Make no mistake: we’re not coldly predicting complete collapse, just trying to sketch the significant political obstacles to a deal. There is enough imagination on all sides, we suppose, to pull rabbits from many different hats. Could some type of relief ride on the continuing resolution in September? Possibly, though one can easily understand how dicey that prospect becomes after a moment’s reflection. Do Republicans want uncertainty over a CR and possible shutdown over COVID-19 relief? We suspect that even if there is a deal in the next two weeks, additional COVID-19 issues could inevitably factor into CR discussions.

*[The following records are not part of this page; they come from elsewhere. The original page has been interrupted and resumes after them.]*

(** The unwrapped consumer, by the first thing that fails. *)
Lemma testWithoutWrapping_cases (result : StreamResult) :
  testWithoutWrapping result
  = let pre :=
      Log LeftSide ("{yellow-fg}Starting test (ai.streamText)...{/yellow-fg}" ++ nl)
        :: loopActions LeftSide (fullStream result) in
    match streamFailure result with
    | Some e => (pre, inl e)
    | None =>
    match text result with
    | inl e => ((pre ++ [Await FinalText])%list, inl e)
    | inr t =>
    match toolCalls result with
    | inl e => ((pre ++ [Await FinalText; Await ToolCalls])%list, inl e)
    | inr c =>
    match toolResults result with
    | inl e => ((pre ++ [Await FinalText; Await ToolCalls; Await ToolResults])%list, inl e)
    | inr r =>
        ((pre ++ [Await FinalText; Await ToolCalls; Await ToolResults;
                  Log LeftSide finalTextHeader;
                  Log LeftSide (if String.eqb t "" then "(empty)" else t);
                  Log LeftSide "";
                  Log LeftSide toolCallsHeader;
                  Log LeftSide (formatPart c);
                  Log LeftSide "";
                  Log LeftSide toolResultsHeader;
                  Log LeftSide (formatPart r);
                  Log LeftSide "";
                  Log LeftSide doneLine])%list,
         inr tt)
    end end end end.
Proof.
  unfold testWithoutWrapping.
  change (fun part : JValue => _) with (showPart LeftSide) at 1.
  rewrite forAwait_eq.
  destruct (streamFailure result), (text result), (toolCalls result), (toolResults result);
    reflexivity.
Qed.

(** The wrapped consumer, by the first thing that fails. *)
Lemma testWithWrapping_cases (result : StreamResult) :
  testWithWrapping result
  = let pre :=
      Log RightSide ("{yellow-fg}Starting test (wrappedStreamText)...{/yellow-fg}" ++ nl)
        :: loopActions RightSide (fullStream result) in
    match streamFailure result with
    | Some e => (pre, inl e)
    | None =>
    match toolResults result with
    | inl e => ((pre ++ [Await ToolResults])%list, inl e)
    | inr r =>
        ((pre ++ [Await ToolResults;
                  Log RightSide toolResultsHeader;
                  Log RightSide (formatPart r);
                  Log RightSide "";
                  Log RightSide doneLine])%list,
         inr tt)
    end end.
Proof.
  unfold testWithWrapping.
  change (fun part : JValue => _) with (showPart RightSide) at 1.
  rewrite forAwait_eq.
  destruct (streamFailure result), (toolResults result); reflexivity.
Qed.
(** * Course assistant handlers: a shallow embedding and its properties

    The repository holds two AWS Lambda handlers written in Python:

    - [LambdaCallToAgent.py] (AgentRouter): validates a chat request,
      classifies it, picks one of two Bedrock agents, aggregates the streamed
      answer and wraps it in an HTTP-style response;
    - [LambdaAction.py] (CourseQueryService): serves course records of the
      DynamoDB table [MyCourses] to a Bedrock agent.

    Module [Py] models the fragment of the Python runtime both files rely on.
    Modules [LambdaCallToAgent] and [LambdaAction] embed the two source
    files, function by function and under the names of the source.  The
    properties are stated and proved after the definitions. *)

From Stdlib Require Import String Ascii List ZArith Bool Lia DecimalString.
From Stdlib Require Import Sorted Permutation.
From Stdlib Require Import Floats.SpecFloat.
Import ListNotations.
Open Scope string_scope.

(* ===================================================================== *)
(** * The Python runtime fragment *)
(* ===================================================================== *)

Module Py.

(** ** Exceptions and fallible computations

    An exception is kept as its class name ([type(e).__name__]) and its
    text ([str(e)]).  Every exception of the model is an instance of
    [Exception], which is what the [except Exception] clauses of the source
    catch. *)
Record exn := Exception { exc_type : string; exc_str : string }.

Inductive result (A : Type) : Type :=
| Ok (a : A)
| Raise (e : exn).
Arguments Ok {A} a.
Arguments Raise {A} e.
Lemma loc_elem (s : list (K * V)) (k : K) (v : V) :
  NoDup (s.*1) → (k, v) ∈ s → loc s k = Some v.
Proof.
  induction s as [|[k' v'] s IHs]; intros Hs Hin; [by apply elem_of_nil in Hin|].
  rewrite fmap_cons in Hs. apply NoDup_cons in Hs as [Hk' Hs]. simpl.
  apply elem_of_cons in Hin as [[= -> ->]|Hin].
  - by rewrite decide_True.
  - rewrite decide_False; [by apply IHs|]. intros ->. apply Hk'.
    apply list_elem_of_fmap. by exists (k, v).
Qed.

Lemma loc_absent (s : list (K * V)) (k : K) : k ∉ s.*1 → loc s k = None.
Proof.
  induction s as [|[k' v'] s IHs]; intros Hk; [done|].
  rewrite fmap_cons in Hk. apply not_elem_of_cons in Hk as [Hne Hk]. simpl.
  rewrite decide_False by done. by apply IHs.
Qed.

End loc_facts.

Lemma value_counts_labels {A} `{EqDecision A} (l : list A) :
  (value_counts l).*1 ≡ₚ unique l.
Proof.
  unfold value_counts. rewrite sort_by_count_Permutation, <- list_fmap_compose.
  by rewrite list_fmap_id.
Qed.

(** A count that is looked up and filled with 0 is the number of
    occurrences, whether the value occurs or not. *)
Lemma loc_value_counts {A} `{EqDecision A} (l : list A) (v : A) :
  default 0 (loc (value_counts l) v) = length (filter (λ x, x = v) l).
Proof.
  destruct (decide (v ∈ l)) as [Hv|Hv].
  - rewrite (loc_elem _ v (length (filter (λ x, x = v) l))); [done| |].
    + rewrite value_counts_labels. apply NoDup_unique.
    + by apply elem_of_value_counts.
  - rewrite loc_absent by (by rewrite value_counts_labels, elem_of_unique).
    simpl. symmetry. rewrite filter_none; [done|]. by intros x Hx ->.
Qed.

Lemma keys_REGNO_Permutation (table : list Row) :
  group_keys Z.le by_REGNO (with_Pass table) ≡ₚ unique (REGNO <$> table).
Proof.
  unfold group_keys. rewrite merge_sort_Permutation. unfold by_REGNO, with_Pass.
  by rewrite omap_Some, <- list_fmap_compose.
Qed.

Lemma count_status (table : list Row) (b : bool) :
  length (filter (λ x, x = status_label b)
            (StudentStatus.Status <$> student_pass_fail (with_Pass table)))
  = length (filter (λ r, passed table r = b) (unique (REGNO <$> table))).
Proof.
  rewrite student_pass_fail_rows, <- list_fmap_compose, filter_fmap, length_fmap.
  rewrite (length_filter_Permutation _ _ _ (keys_REGNO_Permutation table)).
  f_equal. apply list_filter_iff. intros r. unfold compose.
  rewrite status_row_Status. unfold status_of.
  by destruct (passed table r), b.
Qed.

(** For the table of [determine_pass_fail] on any frame, the frame of
    [pass_fail_chart] has the entry "Pass" and then the entry "Fail", also
    when one count is 0; the counts are the numbers of registration ids
    without and with a row of grade "U"; they add up to the number of
    distinct registration ids, which is the total the title shows. *)
Theorem pass_fail_chart_counts (df : DataFrame) (t : list StudentStatus.row) :
  (determine_pass_fail df).2 = inr t →
  let ids := unique (REGNO <$> rows df) in
  let np := length (filter (λ r, passed (rows df) r = true) ids) in
  let nf := length (filter (λ r, passed (rows df) r = false) ids) in
  (λ e, (PassFailCount.Status e, PassFailCount.Count e)) <$> chart_data (pass_fail_chart t)
  = [("Pass", np); ("Fail", nf)] ∧
  chart_title (pass_fail_chart t)
  = "Pass/Fail Count (Total: " +:+ pretty (length ids) +:+ ")" ∧
  np + nf = length ids.
Proof.
  rewrite determine_pass_fail_run. cbn [snd]. intros Ht.
  assert (t = student_pass_fail (with_Pass (rows df))) as -> by congruence.
  cbv zeta.
  assert (length (filter (λ r, passed (rows df) r = true) (unique (REGNO <$> rows df)))
          + length (filter (λ r, passed (rows df) r = false) (unique (REGNO <$> rows df)))
          = length (unique (REGNO <$> rows df))) as Hsum.
  { rewrite <- length_app.
    rewrite <- (filter_app_complement (λ r, passed (rows df) r = true)
                  (unique (REGNO <$> rows df))) at 3.
    rewrite !length_app. f_equal. f_equal. apply list_filter_iff. intros r.
    by destruct (passed (rows df) r). }
  unfold pass_fail_chart, reindex. cbn [chart_data chart_title fmap list_fmap fst snd].
  rewrite !loc_value_counts.
  pose proof (count_status (rows df) true) as Hp.
  pose proof (count_status (rows df) false) as Hf.
  unfold status_label in Hp, Hf. rewrite Hp, Hf.
  split; [done|]. split; [|done].
  do 3 f_equal. rewrite !sum_list_cons. simpl. lia.
Qed.

Lemma pass_fail_chart_counts_witness :
  ∃ t, (determine_pass_fail (mkDF sample None)).2 = inr t ∧
    (λ e, (PassFailCount.Status e, PassFailCount.Count e)) <$> chart_data (pass_fail_chart t)
    = [("Pass", length (filter (λ r, passed sample r = true) (unique (REGNO <$> sample))));
       ("Fail", length (filter (λ r, passed sample r = false) (unique (REGNO <$> sample))))] ∧
    chart_title (pass_fail_chart t)
    = "Pass/Fail Count (Total: " +:+ pretty (length (unique (REGNO <$> sample))) +:+ ")" ∧
    length (filter (λ r, passed sample r = true) (unique (REGNO <$> sample)))
    + length (filter (λ r, passed sample r = false) (unique (REGNO <$> sample)))
    = length (unique (REGNO <$> sample)).
Proof.
  eexists. split; [reflexivity|].
  apply (pass_fail_chart_counts (mkDF sample None)). reflexivity.
Defined.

What about President Trump? He certainly is viewed as the proverbial wildcard in these negotiations, a president who is fighting for his political life. Could he decide at any point to break with congressional Republicans and cut his own deal, in the hope of forcing them to support a package he deems necessary for his political survival, and theirs? Congressional Republicans could tell Meadows and Mnuchin no deal, but standing up to Trump is another story. Anything’s possible in this environment, but we doubt it. Factoring into this assessment is the singular leverage that Trump has: the full weight of the federal government at his beck and call. This is precisely why, sensing that no deal is at hand, the Administration is crafting unilateral actions that Trump can take to address evictions, unemployment insurance, and whatever else he thinks worthy.
In the end, this may be the best outcome for Republicans. They can blame Pelosi and Schumer for “playing politics” with people’s lives, pin the failure to pass legislation on them, and then praise Trump for saving the day with an executive order—one that, we should note, relies on unspent funds authorized in previous COVID-19 packages. Trump voters stay happy, McConnell is out of a jam, and rank-and-file members can avoid the wrath of their bases.
This is a plausible outcome. Though again, we don’t want to go on record saying no deal can emerge. As the roiling waters of 2020 have taught us, don’t make hard-and-fast predictions about the world—especially during a pandemic.
In a time of genuine crisis for the country, it’s no surprise that, in this highly polarized era, the parties are retreating to default positions. Both parties have radically different visions for governing the country—there’s very little, if any, room for compromise. They view control of the White House and Senate as decisively determining the future course of the country’s culture, economy, and sense of itself. With so much at stake, expect a rough ride in the months to come.